Romands nach Schelte«Blocher ist Nationalist – wir sind Patrioten»
SVP-Vordenker Christoph Blocher zieht den Patriotismus der Welschen in Zweifel – und sorgt damit im Westen für Unmut. Selbst aus seiner eigenen Partei kommt Widerspruch.
Die SVP feierte am Sonntag mit dem Ja zu ihrer Einwanderungsinitiative einen grossen Triumph – doch keinen flächendeckenden: Sämtliche Westschweizer Kantone lehnten das Volksbegehren ab. Das animierte Christoph Blocher in einem Interview mit der «Basler Zeitung» zu einer Breitseite in Richtung Westen. Auf die Frage, wieso die Romands anders gestimmt hätten, sagte der SVP-Patron: «Die Welschen hatten immer ein schwächeres Bewusstsein für die Schweiz.»
Mangelnden Patriotismus mag sich der Waadtländer FDP-Nationalrat Olivier Feller vom Zürcher Blocher jedoch nicht unterstellen lassen: «Nach dieser Logik hat auch sein eigener Kanton ein schwaches Bewusstsein für die Schweiz.» Zürich lehnte die Initiative mit 52,7 Prozent ab.
«Patriotismus, nicht Nationalismus»
Feller sagt zwar, dass die Waadt einen starken Lokalpatriotismus kenne. «Aber wir singen auch voller Inbrunst die Nationalhymne, freuen uns, wenn Roger Federer gewinnt, und feiern nach Siegen der Fussball-Nati auf der Strasse.» Zudem trügen die Kantone Waadt und Genf mit ihrer Wirtschaftskraft stark zum nationalen Finanzausgleich bei: «Das ist eine moderne Form des Patriotismus.»
Der Genfer Nationalrat Ueli Leuenberger sagt, dass viele Romands mit einem Patriotismus à la Blocher nichts am Hut hätten. «Patriotismus bedeutet, sein Land zu lieben. Das tun wir», betont der Grüne. Blocher hingegen sei ein Nationalist – und «das bedeutet, andere auszugrenzen». Anders als «Aufwiegler» Blocher hätten die Romands ein humanitäres Gewissen, erklärt Leuenberger das Abstimmungsresultat.

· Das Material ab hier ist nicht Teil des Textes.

(* ===== verification/JsonSocket.v ===== *)
(** * Messages over a byte stream ([src/src/background-jobs/json-socket.js])

    The background-jobs processes and the beacon talk in JSON texts, one per line,
    over sockets that deliver their bytes in chunks of any size. [_onData] keeps what
    follows the last line break; [send] writes one line. A message is a JSON value,
    a chunk its decoded text. A listener is a parameter: it may throw, and what it
    throws is emitted as an error, as is a line that does not parse. *)

From stdpp Require Import base strings list.
From Stdlib Require Import ZArith Ascii Lia.
From S2P Require Import Prelude Json.

Section socket.
Context {E : Type} (onMessage : json -> option E).    (* what a listener throws *)

Inductive socket_event :=
| Message (message : json)
| SyntaxError (line : string)
| ListenerError (error : E).

Record json_socket := { buffer : string; emitted : list socket_event }.

(** The [try] of [_onData]. *)
Definition emit_line (line : string) : list socket_event :=
  match parse line with
  | Some message =>
      Message message :: match onMessage message with Some e => [ListenerError e] | None => [] end
  | None => [SyntaxError line]
  end.

(** The loop of [_onData]; every round takes a line break off the buffer. *)
Fixpoint read_lines (fuel : nat) (s : json_socket) : json_socket :=
  match fuel with
  | O => s
  | S fuel =>
      match break_at LF (buffer s) with
      | None => s
      | Some (before, rest) =>
          let line := js_trim before in
          read_lines fuel {|
            buffer := rest;
            emitted := emitted s ++ (if decide (line = "") then [] else emit_line line) |}
      end
  end.

Definition _onData (s : json_socket) (chunk : string) : json_socket :=
  let text := buffer s +:+ chunk in
  read_lines (String.length text) {| buffer := text; emitted := emitted s |}.

(** The text [send] writes. *)
Definition send (message : json) : string := stringify message +:+ String LF "".

(** ** The buffer is the text after the last line break *)

(** A line at a time, for the proofs: the events of complete lines, and the rest. *)
Fixpoint scan (line text : string) : list socket_event * string :=
  match text with
  | EmptyString => ([], line)
  | String c text =>
      if decide (c = LF) then
        let r := scan "" text in
        ((if decide (js_trim line = "") then [] else emit_line (js_trim line)) ++ r.1, r.2)
      else scan (line +:+ String c "") text
  end.

Lemma scan_app line t u :
  scan line (t +:+ u) = ((scan line t).1 ++ (scan (scan line t).2 u).1, (scan (scan line t).2 u).2).
Proof.
  revert line. induction t as [|c t IH]; intros line.
  - rewrite append_nil_l. cbn. by destruct (scan line u).
  - rewrite append_cons. cbn. case_decide; rewrite IH; cbn; [|done]. by rewrite app_assoc.
Qed.

Lemma scan_line line t rest : has_char LF t = false ->
  scan line (t +:+ String LF rest) =
  ((if decide (js_trim (line +:+ t) = "") then [] else emit_line (js_trim (line +:+ t))) ++
   (scan "" rest).1, (scan "" rest).2).
Proof.
  revert line. induction t as [|c t IH]; intros line.
  - intros _. rewrite append_nil_l, append_nil_r. cbn. by rewrite decide_True.
  - rewrite has_char_cons, append_cons. intros [Hc Ht]%orb_false_iff.
    apply bool_decide_eq_false in Hc. cbn. rewrite decide_False by done.
    by rewrite IH, append_assoc, append_cons, append_nil_l.
Qed.

Lemma scan_no_line line t : has_char LF t = false -> scan line t = ([], line +:+ t).
Proof.
  revert line. induction t as [|c t IH]; intros line; [by rewrite append_nil_r|].
  rewrite has_char_cons. intros [Hc Ht]%orb_false_iff. apply bool_decide_eq_false in Hc.
  cbn. rewrite decide_False by done. by rewrite IH, append_assoc, append_cons, append_nil_l.
Qed.

Lemma read_lines_scan fuel s : (String.length (buffer s) <= fuel)%nat ->
  read_lines fuel s = {| buffer := (scan "" (buffer s)).2;
                         emitted := emitted s ++ (scan "" (buffer s)).1 |}.
Proof.
  revert s. induction fuel as [|fuel IH]; intros s Hf.
  - destruct s as [[|c b] out]; cbn in *; [by rewrite app_nil_r|lia].
  - cbn [read_lines]. destruct (break_at LF (buffer s)) as [[before rest]|] eqn:Hb.
    + apply break_at_split in Hb as [Hb Hno]. rewrite IH; cbn [buffer emitted].
      * rewrite Hb, scan_line by done. rewrite append_nil_l. cbn. by rewrite <- app_assoc.
      * rewrite Hb, length_append in Hf. cbn in Hf. lia.
    + assert (has_char LF (buffer s) = false) as Hno by (unfold has_char; by rewrite Hb).
      rewrite scan_no_line by done. destruct s as [b out]. cbn. by rewrite app_nil_r.
Qed.

Lemma scan_rest line t : has_char LF line = false -> has_char LF (scan line t).2 = false.
Proof.
  revert line. induction t as [|c t IH]; intros line Hline; [done|]. cbn. case_decide as Hc.
  - by apply IH.
  - apply IH. by rewrite has_char_app, Hline, has_char_cons, bool_decide_eq_false_2.
Qed.

Lemma onData_scan s chunk : has_char LF (buffer s) = false ->
  _onData s chunk = {| buffer := (scan (buffer s) chunk).2;
                       emitted := emitted s ++ (scan (buffer s) chunk).1 |}.
Proof.
  intros Hs. unfold _onData. rewrite read_lines_scan by done. cbn [buffer emitted].
  by rewrite scan_app, (scan_no_line "" (buffer s)).
Qed.

Definition concat_text (l : list string) : string := foldr (fun t r => t +:+ r) "" l.

Lemma onData_chunks chunks s : has_char LF (buffer s) = false ->
  fold_left _onData chunks s = {| buffer := (scan (buffer s) (concat_text chunks)).2;
    emitted := emitted s ++ (scan (buffer s) (concat_text chunks)).1 |}.
Proof.
  revert s. induction chunks as [|chunk chunks IH]; intros s Hs; cbn [fold_left].
  - destruct s. cbn. by rewrite app_nil_r.
  - rewrite onData_scan by done. rewrite IH by (by apply scan_rest). cbn [buffer emitted].
    change (concat_text (chunk :: chunks)) with (chunk +:+ concat_text chunks).
    by rewrite scan_app, <- app_assoc.
Qed.

(** ** What is sent arrives *)

Lemma scan_sent messages tail :
  Forall (fun m => valid_json m /\ ordinary m) messages -> has_char LF tail = false ->
  scan "" (concat_text (map send messages) +:+ tail) =
  (concat (map (fun m => Message m :: match onMessage m with Some e => [ListenerError e] | None => [] end)
    messages), tail).
Proof.
  intros Hm Htail. induction Hm as [|m messages [Hv Ho] Hm IH].
  - by rewrite append_nil_l, scan_no_line, append_nil_l.
  - cbn [map concat_text foldr]. unfold send at 1. rewrite !append_assoc.
    change (String LF "" +:+ ?x) with (String LF x).
    rewrite scan_line by (by apply stringify_no_line). fold (concat_text (map send messages)).
    rewrite IH, append_nil_l, stringify_trim by done. cbn [fst snd concat].
    destruct (stringify_head m Hv) as (c & t & Hc & _). rewrite decide_False by (by rewrite Hc).
    unfold emit_line. by rewrite parse_stringify.
Qed.
End socket.
Arguments SyntaxError {E} line.
Arguments Message {E} message.
Arguments buffer {E} j.
Arguments emitted {E} j.

Definition open_socket {E} : @json_socket E := {| buffer := ""; emitted := [] |}.

(** What one side sends the other receives, in order, however the bytes are
    split into chunks: each message is emitted once, followed by the error of a
    listener that throws, and nothing else is; what remains buffered is the line
    that is not complete yet. *)
Lemma messages_arrive {E} (onMessage : json -> option E) messages chunks tail :
  Forall (fun m => valid_json m /\ ordinary m) messages -> has_char LF tail = false ->
  concat_text chunks = concat_text (map send messages) +:+ tail ->
  fold_left (_onData onMessage) chunks open_socket = {|
    buffer := tail;
    emitted := concat (map (fun m =>
      Message m :: match onMessage m with Some e => [ListenerError e] | None => [] end) messages) |}.
Proof.
  intros Hm Htail Hchunks. rewrite onData_chunks by done. rewrite Hchunks. cbn [buffer emitted open_socket].
  by rewrite scan_sent.
Qed.

(** A request and its answer, cut inside the first text and before its line break. *)
Definition hello : json := JObj [("type", JStr "hello"); ("role", JStr "client")].
Definition enqueue : json := JObj [("type", JStr "enqueue"); ("args", JArr [JNum "1"; JStr (String LF "x")])].

Lemma messages_arrive_witness :
  let sent := send hello +:+ send enqueue in
  fold_left (_onData (fun _ => @None unit))
    [String.substring 0 7 sent; String.substring 7 25 sent; String.substring 32 100 sent; "{"] open_socket =
  {| buffer := "{"; emitted := [Message hello; Message enqueue] |}.
Proof.
  apply (messages_arrive (fun _ => @None unit) [hello; enqueue]).
  - repeat constructor; intros; repeat match goal with H : _ ∈ _ |- _ => inversion H; clear H; subst end; done.
  - reflexivity.
  - reflexivity.
Defined.

(** A line that is no JSON text is reported, and the next one is read. *)
Example bad_line_is_skipped :
  emitted (_onData (fun _ => @None unit) open_socket ("{x" +:+ String LF (String LF (send hello)))) =
  [SyntaxError "{x"; Message hello].
Proof. reflexivity. Qed.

Graben zwischen Stadt und Land
Blocher selbst hält im BaZ-Interview gönnerhaft fest, dass die Unterstützung für die Initiative aus dem Welschland immerhin grösser gewesen sei als beim EWR. Olivier Feller will denn auch nichts von einer Rückkehr des Röstigrabens wissen, der sich 1992 tief durch das Land zog.
«Heute haben wir es vielmehr mit einem Stadt-Land-Graben zu tun», sagt der Freisinnige. Genau wie die Basler oder Zürcher hätten die Romands eben erkannt, was ihnen die Personenfreizügigkeit gebracht habe: «In den Spitälern pflegen uns Ausländer, in den Beizen bedienen uns Ausländer, unsere Strassen planen ausländische Ingenieure.»
«Die Vielfalt macht die Schweiz aus»
Der Deutschschweizer Politologe Georg Lutz, der in Lausanne lehrt, sieht noch weitere Gründe für das Nein der Romandie zur SVP-Initiative. So habe gerade Genf eine jahrhundertlange Tradition der Offenheit. Und dass die Romandie insgesamt weniger migrationsfeindlich stimme, habe auch mit den eigenen Erfahrungen zu tun: «Wer eine Minderheit im eigenen Land ist, zeigt mehr Sensibilität gegenüber Ausländern.»
Für Lutz zeigt sich bei Blochers Romandieschelte die gleiche ausgrenzende Mentalität, die auch hinter dem Wahlslogan von 2011, «Schweizer wählen SVP», stecke. «Man kann das auch ganz anders sehen: Eigentlich ist es ja die Vielfalt, die die Schweiz ausmacht.»
SVP-Rime widerspricht Blocher
Selbst Jean-François Rime, mehrfacher SVP-Bundesratskandidat, widerspricht Blocher: «Die Romands sind so gute Schweizer wie die Deutschschweizer, auch wenn wir das manchmal anders zum Ausdruck bringen.» Für Blocher sei die Welt eben schwarz-weiss. «Als Freiburger kann ich das gut verstehen», sagt Rime mit Verweis auf seine Kantonsfarben schmunzelnd. «Aber im Ernst: Wir Romands sind vielleicht ein bisschen differenzierter.»